Task goal: Within the entries below, the lines from the one with "destruct (GetProxy (get (owner_smap p)) proxyID) as [psi|];" through the one with "rewrite (bool_decide_eq_false_2 (IntraControlNet" are to be set down exactly, both ends kept.

Saved entries

(** X9.  forcefulJoin.  (1) Asked to join itself, the proxy does nothing.
    (2) Otherwise it fetches the cluster map from the candidate URL of the
    query, or, when the query has none, from the intra-control URL its own
    map has for the proxy; when that map is valid and names the requested
    proxy as primary, the proxy tells the metasyncer to become non-primary,
    puts the fetched map and registers with the new primary, in this
    order.  (3) In every other case the state is left as it is: whenever
    forcefulJoin changes the state, what it has put is a valid map fetched
    from that URL whose primary is the requested proxy.  (4) In
    httpdaesetprimaryproxy a forced request for /proxy/<id> runs
    forcefulJoin whether or not the receiver is the primary: a receiver
    that is not answers with an error first and goes on. *)
Theorem forceful_join_installs_fetched_map (query : Values) (proxyID : string)
    (p : proxyrunner) :
  let out := forcefulJoin query proxyID p in
  let smap := get (owner_smap p) in
  (DaemonID (si p) = proxyID ->
   final out = p /\ value out = Ret tt /\ Forall (fun e => isInval e = false) (trace out))
  /\ (forall url newSmap npsi,
        DaemonID (si p) <> proxyID ->
        candidateURL query smap proxyID = Some url ->
        smapFromURL url = inr newSmap -> Primary newSmap = Some npsi ->
        DaemonID npsi = proxyID ->
        final out = set_smap (put newSmap) p /\ value out = Ret tt
        /\ exists t, trace out
                     = [EvLog Info "force new primary"; EvBecomeNonPrimary;
                        EvRegister (IntraControlNet npsi)] ++ t
                     /\ (registerToURL (IntraControlNet npsi) = None -> t = []))
  /\ (final out <> p ->
      exists url newSmap npsi,
        candidateURL query smap proxyID = Some url
        /\ smapFromURL url = inr newSmap /\ isValid newSmap = true
        /\ Primary newSmap = Some npsi /\ DaemonID npsi = proxyID
        /\ final out = set_smap (put newSmap) p)
  /\ (IsParseBool (Get query URLParamForce) = true ->
      let h := httpdaesetprimaryproxy (inr [cmnProxy; proxyID]) query p in
      final h = final out /\ value h = value out
      /\ trace h = (if isPrimary smap (si p) then []
                    else [EvInval "is not the primary" None]) ++ trace out).
Proof.
  intros out smap. subst out smap. split; [|split; [|split]].
  - intros Hself. unfold forcefulJoin. run_step.
    rewrite (bool_decide_eq_true_2 _ Hself). run_step.
    split; [reflexivity|]. split; [reflexivity|]. repeat constructor.
  - intros url newSmap npsi Hself Hurl Hfetch Hprim Hid.
    unfold forcefulJoin. run_step.
    rewrite (bool_decide_eq_false_2 _ Hself). run_step.
    unfold candidateURL in Hurl. cbv zeta in Hurl.
    destruct (decide (Get query URLParamPrimaryCandidate = "")) as [Hc|Hc].
    + rewrite (bool_decide_eq_false_2 (Get query URLParamPrimaryCandidate <> ""))
        in Hurl by (intros Hne; apply Hne; exact Hc).
      rewrite !(bool_decide_eq_true_2 _ Hc).
      destruct (GetProxy (get (owner_smap p)) proxyID) as [psi|]; [|discriminate].
      rewrite (bool_decide_eq_false_2 (Some psi = None)) by discriminate. cbn [andb].
      run_step.
      destruct (decide (IntraControlNet psi = "")) as [Hi|Hi].
      { rewrite (bool_decide_eq_false_2 (IntraControlNet psi <> "")) in Hurl
          by (intros Hne; apply Hne; exact Hi). discriminate. }
      rewrite (bool_decide_eq_true_2 _ Hi) in Hurl. injection Hurl as <-.
      rewrite (bool_decide_eq_false_2 _ Hi). rewrite Hfetch, Hprim.
      rewrite (bool_decide_eq_false_2 (proxyID <> DaemonID npsi))
        by (intros Hne; apply Hne; symmetry; exact Hid).
      run_step.
      destruct (registerToURL (IntraControlNet npsi)); run_step.
      * split; [reflexivity|]. split; [reflexivity|]. eexists. split; [reflexivity|].
        intros; discriminate.
      * split; [reflexivity|]. split; [reflexivity|]. exists []. split; reflexivity.
    + rewrite (bool_decide_eq_true_2 _ Hc) in Hurl. injection Hurl as <-.
      rewrite !(bool_decide_eq_false_2 _ Hc). rewrite andb_false_r. run_step.
      rewrite Hfetch, Hprim.
      rewrite (bool_decide_eq_false_2 (proxyID <> DaemonID npsi))
        by (intros Hne; apply Hne; symmetry; exact Hid).
      run_step.
      destruct (registerToURL (IntraControlNet npsi)); run_step.
      * split; [reflexivity|]. split; [reflexivity|]. eexists. split; [reflexivity|].
        intros; discriminate.
      * split; [reflexivity|]. split; [reflexivity|]. exists []. split; reflexivity.
  - unfold forcefulJoin, candidateURL. run_step.
    destruct (bool_decide (DaemonID (si p) = proxyID)); run_step;
      [intros Hne; exfalso; apply Hne; reflexivity|].
    destruct (decide (Get query URLParamPrimaryCandidate = "")) as [Hc|Hc].
    + rewrite !(bool_decide_eq_true_2 _ Hc).
      rewrite (bool_decide_eq_false_2 (Get query URLParamPrimaryCandidate <> ""))
        by (intros Hne; apply Hne; exact Hc).
      destruct (GetProxy (get (owner_smap p)) proxyID) as [psi|].
      2:{ rewrite (bool_decide_eq_true_2 (None = None)) by reflexivity. cbn [andb]. run_step.
          intros Hne; exfalso; apply Hne; reflexivity. }
      rewrite (bool_decide_eq_false_2 (Some psi = None)) by discriminate. cbn [andb].
      run_step.
      destruct (decide (IntraControlNet psi = "")) as [Hi|Hi].
      { rewrite (bool_decide_eq_true_2 _ Hi). run_step.
        intros Hne; exfalso; apply Hne; reflexivity. }
      rewrite (bool_decide_eq_false_2 _ Hi).
      rewrite (bool_decide_eq_true_2 (IntraControlNet psi <> "")) by exact Hi.
      destruct (smapFromURL (IntraControlNet psi)) as [e|newSmap] eqn:Hfetch; run_step.
      { intros Hne; exfalso; apply Hne; reflexivity. }
      destruct (Primary newSmap) as [npsi|] eqn:Hprim; run_step.
      2:{ intros Hne; exfalso; apply Hne; reflexivity. }
      destruct (decide (proxyID = DaemonID npsi)) as [Hid|Hid].
      2:{ rewrite (bool_decide_eq_true_2 (proxyID <> DaemonID npsi)) by exact Hid. run_step.
          intros Hne; exfalso; apply Hne; reflexivity. }
      rewrite (bool_decide_eq_false_2 (proxyID <> DaemonID npsi))
        by (intros Hne; apply Hne; exact Hid).
      run_step. intros _. exists (IntraControlNet psi), newSmap, npsi.
      split; [reflexivity|]. split; [exact Hfetch|].
      split; [exact (smapFromURL_valid _ _ Hfetch)|].
      split; [exact Hprim|]. split; [symmetry; exact Hid|].
      destruct (registerToURL (IntraControlNet npsi)); reflexivity.
    + rewrite !(bool_decide_eq_false_2 _ Hc). rewrite andb_false_r.
      rewrite (bool_decide_eq_true_2 (Get query URLParamPrimaryCandidate <> "")) by exact Hc.
      run_step.
      destruct (smapFromURL (Get query URLParamPrimaryCandidate)) as [e|newSmap] eqn:Hfetch;
        run_step.
      { intros Hne; exfalso; apply Hne; reflexivity. }
      destruct (Primary newSmap) as [npsi|] eqn:Hprim; run_step.
      2:{ intros Hne; exfalso; apply Hne; reflexivity. }
      destruct (decide (proxyID = DaemonID npsi)) as [Hid|Hid].
      2:{ rewrite (bool_decide_eq_true_2 (proxyID <> DaemonID npsi)) by exact Hid. run_step.
          intros Hne; exfalso; apply Hne; reflexivity. }
      rewrite (bool_decide_eq_false_2 (proxyID <> DaemonID npsi))
        by (intros Hne; apply Hne; exact Hid).
      run_step. intros _. exists (Get query URLParamPrimaryCandidate), newSmap, npsi.
      split; [reflexivity|]. split; [exact Hfetch|].
      split; [exact (smapFromURL_valid _ _ Hfetch)|].
      split; [exact Hprim|]. split; [symmetry; exact Hid|].
      destruct (registerToURL (IntraControlNet npsi)); reflexivity.
  - intros Hforce h. subst h. unfold httpdaesetprimaryproxy.
    cbn [lookup list_lookup]. rewrite Hforce.
    rewrite (bool_decide_eq_true_2 (cmnProxy = cmnProxy)) by reflexivity. cbn [andb].
    generalize (forcefulJoin query proxyID). intros f. run_step.
    destruct (isPrimary (get (owner_smap p)) (si p)); run_step.
    + destruct (f p) as [[u|why] fin tr] eqn:E; cbn; rewrite ?E; repeat split.
    + destruct (f p) as [[u|why] fin tr] eqn:E; cbn; rewrite ?E; repeat split.
Qed.
Lemma addCatalogs_countEmpty (log10 : Q -> Q) (getTime : string -> num)
    (providerCatalogs : list (string * list loc)) (aggregated : list loc)
    (h : heap) (aggregated' : list loc) (h' : heap) :
  addCatalogs log10 getTime aggregated providerCatalogs h = Some (aggregated', h') →
  Forall (λ l, is_Some (objects h !! l)) aggregated →
  countEmpty h aggregated <= 1 →
  identityKept h h'
  ∧ Forall (λ l, is_Some (objects h' !! l)) aggregated'
  ∧ countEmpty h' aggregated' <= 1
  ∧ (countEmpty h aggregated = 1
     ∨ Exists (λ pc, Exists (λ l, emptyName h l) pc.2) providerCatalogs →
     countEmpty h' aggregated' = 1).
Proof.
  revert aggregated h. induction providerCatalogs as [|[provider catalog] rest IH];
    intros aggregated h H Hvalid Hcount; simpl in H.
  - apply ret_Some in H as [-> ->]. split; [reflexivity|].
    split; [done|]. split; [done|]. intros [?|Hex]; [done|]. by inversion Hex.
  - apply bind_Some in H as (agg1 & h1 & Hstep & H).
    apply addCatalog_countEmpty in Hstep as (Hk1 & Hvalid1 & Hle1 & Hone1); [|done..].
    apply IH in H as (Hk2 & Hvalid2 & Hcount2 & Hone); [|done..].
    split; [by transitivity h1|]. split; [done|]. split; [done|].
    intros Hcase. apply Hone.
    destruct Hcase as [Hc|Hex]; [left; apply Hone1; by left|].
    apply Exists_cons in Hex as [Hs|Hrest]; [left; apply Hone1; by right|].
    right. eapply Exists_impl; [exact Hrest|]. intros [p c] Hc. simpl in *.
    eapply Exists_impl; [exact Hc|]. intros l Hl. simpl in Hl.
    rewrite (emptyName_kept h h1); [done..|].
    unfold emptyName in Hl. destruct (objects h !! l); [eauto|done].
Qed.
(* ===== verification/_CoqProject ===== *)
-Q . S2P
Prelude.v
CMem.v
CLogic.v
Messages.v
MessageSpec.v
Ring.v
CircularMsgQ.v
CircularSpec.v
Demo.v
QueueProps.v
System.v
SystemSpec.v
TaskIds.v
Repository.v
SystemProps.v
TimeHelper.v
Tasks.v
Transport.v
SimpleTasks.v
Arrays.v
Database.v
DatabaseSpec.v
DatabaseProps.v
DatabaseServer.v
DatabaseClient.v
Exchange.v
Weather.v
WeatherProps.v
Broadcast.v
Subscription.v
SampleSort.v
SortPure.v
SortSpec.v
SortProps.v
Scenarios.v
TestPrograms.v
TestProps.v
WeissList.v
PthreadInproc.v
SharedIpc.v
SharedIpcSpec.v
Posix.v
Environment.v
IpcPrograms.v
IpcSpec.v
StreamModel.v
StreamSpec.v
StreamProps.v
Explorations.v
MqSpec.v
RpcSpec.v
NnTrie.v
NnTrieSpec.v
NnList.v
NnPrio.v
NnPrioSpec.v
NnMsgQueue.v
NnMsgQueueSpec.v
NnInproc.v
NnInprocSpec.v
NnBalance.v
NnBalanceSpec.v
NnCodec.v
NnCodecSpec.v
NnHash.v
NnHashSpec.v
NnRouting.v
NnRoutingSpec.v
NnReq.v
NnReqSpec.v
NnReqSystem.v
NnSha1.v
NnSha1Spec.v
(** The element-by-element copy loop writes the source bytes in one go. *)
Lemma wp_copy_array p w bd od bs os sz n l (Q : unit → world → Prop) :
  0 < sz → 0 <= n → mb w bs os l → Z.of_nat (length l) = sz * n →
  valid w bd od (length l) → bd ≠ bs → Q tt (upd w bd od l) →
  wp (copy_array sz (Addr p bd od) (Addr p bs os) n) p w Q.
Proof.
  intros Hsz Hn Hm Hl Hv Hne HQ. unfold copy_array.
  apply (wp_for_range (λ i w', w' = upd w bd od (take (Z.to_nat (sz * i)) l))).
  - done.
  - rewrite Z.mul_0_r. cbn. by rewrite upd_nil.
  - intros i w' Hi ->. cbn [padd].
    assert (sz * i + sz <= Z.of_nat (length l)) by nia.
    assert (l = take (Z.to_nat (sz * i)) l ++
      take (Z.to_nat sz) (drop (Z.to_nat (sz * i)) l) ++
      drop (Z.to_nat sz) (drop (Z.to_nat (sz * i)) l)) as Hsplit.
    { by rewrite (take_drop (Z.to_nat sz)), take_drop. }
    set (l1 := take (Z.to_nat (sz * i)) l) in *.
    set (l2 := take (Z.to_nat sz) (drop (Z.to_nat (sz * i)) l)) in *.
    assert (length l1 = Z.to_nat (sz * i)) as Hl1.
    { unfold l1. rewrite length_take. nia. }
    assert (length l2 = Z.to_nat sz) as Hl2.
    { unfold l2. rewrite length_take, length_drop. nia. }
    apply wp_bind. eapply wp_load with (l := l2).
    + apply mb_upd_block; [done|]. rewrite Hsplit in Hm.
      rewrite !mb_app in Hm. destruct Hm as (_ & Hm & _).
      rewrite Hl1 in Hm. by replace (os + sz * i) with (os + Z.of_nat (Z.to_nat (sz * i))) by nia.
    + done.
    + apply wp_store.
      { apply valid_upd. eapply valid_le; [exact Hv|nia|]. rewrite Hl2. nia. }
      replace (take (Z.to_nat (sz * (i + 1))) l) with (l1 ++ l2).
      { rewrite upd_app, Hl1. f_equal. nia. }
      replace (Z.to_nat (sz * (i + 1))) with (Z.to_nat (sz * i) + Z.to_nat sz)%nat by nia.
      unfold l1, l2. by rewrite take_take_drop.
  - intros w' ->. replace (Z.to_nat (sz * n)) with (length l) by nia.
    by rewrite firstn_all.
Qed.

(** ** Mutexes *)

Lemma accessible_valid p w b o n : valid w b o n → accessible p w (Addr p b o) n = true.
Proof. intros (k & Hk & ?). cbn. rewrite Hk. by apply bool_decide_eq_true_2. Qed.

Lemma wp_mutex_lock p w b o (Q : unit → world → Prop) :
  valid w b o 1 → (b, o) ∉ w_locks w →
  Q tt (set_locks (λ l, {[(b, o)]} ∪ l) w) → wp (mutex_lock (Addr p b o)) p w Q.
Proof.
  intros Hv Hl HQ. unfold wp, mutex_lock. rewrite accessible_valid by done. cbn.
  by rewrite decide_False by done.
Qed.

Lemma wp_mutex_unlock p w b o (Q : unit → world → Prop) :
  valid w b o 1 → Q tt (set_locks (λ l, l ∖ {[(b, o)]}) w) →
  wp (mutex_unlock (Addr p b o)) p w Q.
Proof. intros Hv HQ. unfold wp, mutex_unlock. by rewrite accessible_valid by done. Qed.

(** ** Strings *)

Definition char_ok (v : memval) : Prop :=
  match v with Byte b => b ≠ 0 | _ => False end.

#[export] Instance char_ok_dec v : Decision (char_ok v).
Proof. unfold char_ok. case_match; apply _. Defined.

Lemma scan_ok n k o l :
  Forall char_ok l → rd k o (length (l ++ [Byte 0])) = l ++ [Byte 0] →
  (length l < n)%nat → scan n k o = Some l.
Proof.
  revert n o. induction l as [|v l IH]; intros n o Hc Hrd Hn; destruct n as [|n]; try (cbn in Hn; lia).
  - cbn in *. injection Hrd as ->. done.
  - cbn [app length rd] in Hrd. injection Hrd as Hv Hrd. cbn [scan]. rewrite Hv.
    apply Forall_cons in Hc as [Hv' Hc]. destruct v as [|z|]; try done. cbn in Hv'.
    rewrite (IH n) by (done || cbn in Hn; lia). destruct z; done.
Qed.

Output of the exercise:
      destruct (GetProxy (get (owner_smap p)) proxyID) as [psi|]; [|discriminate].
      rewrite (bool_decide_eq_false_2 (Some psi = None)) by discriminate. cbn [andb].
      run_step.
      destruct (decide (IntraControlNet psi = "")) as [Hi|Hi].
      { rewrite (bool_decide_eq_false_2 (IntraControlNet psi <> "")) in Hurl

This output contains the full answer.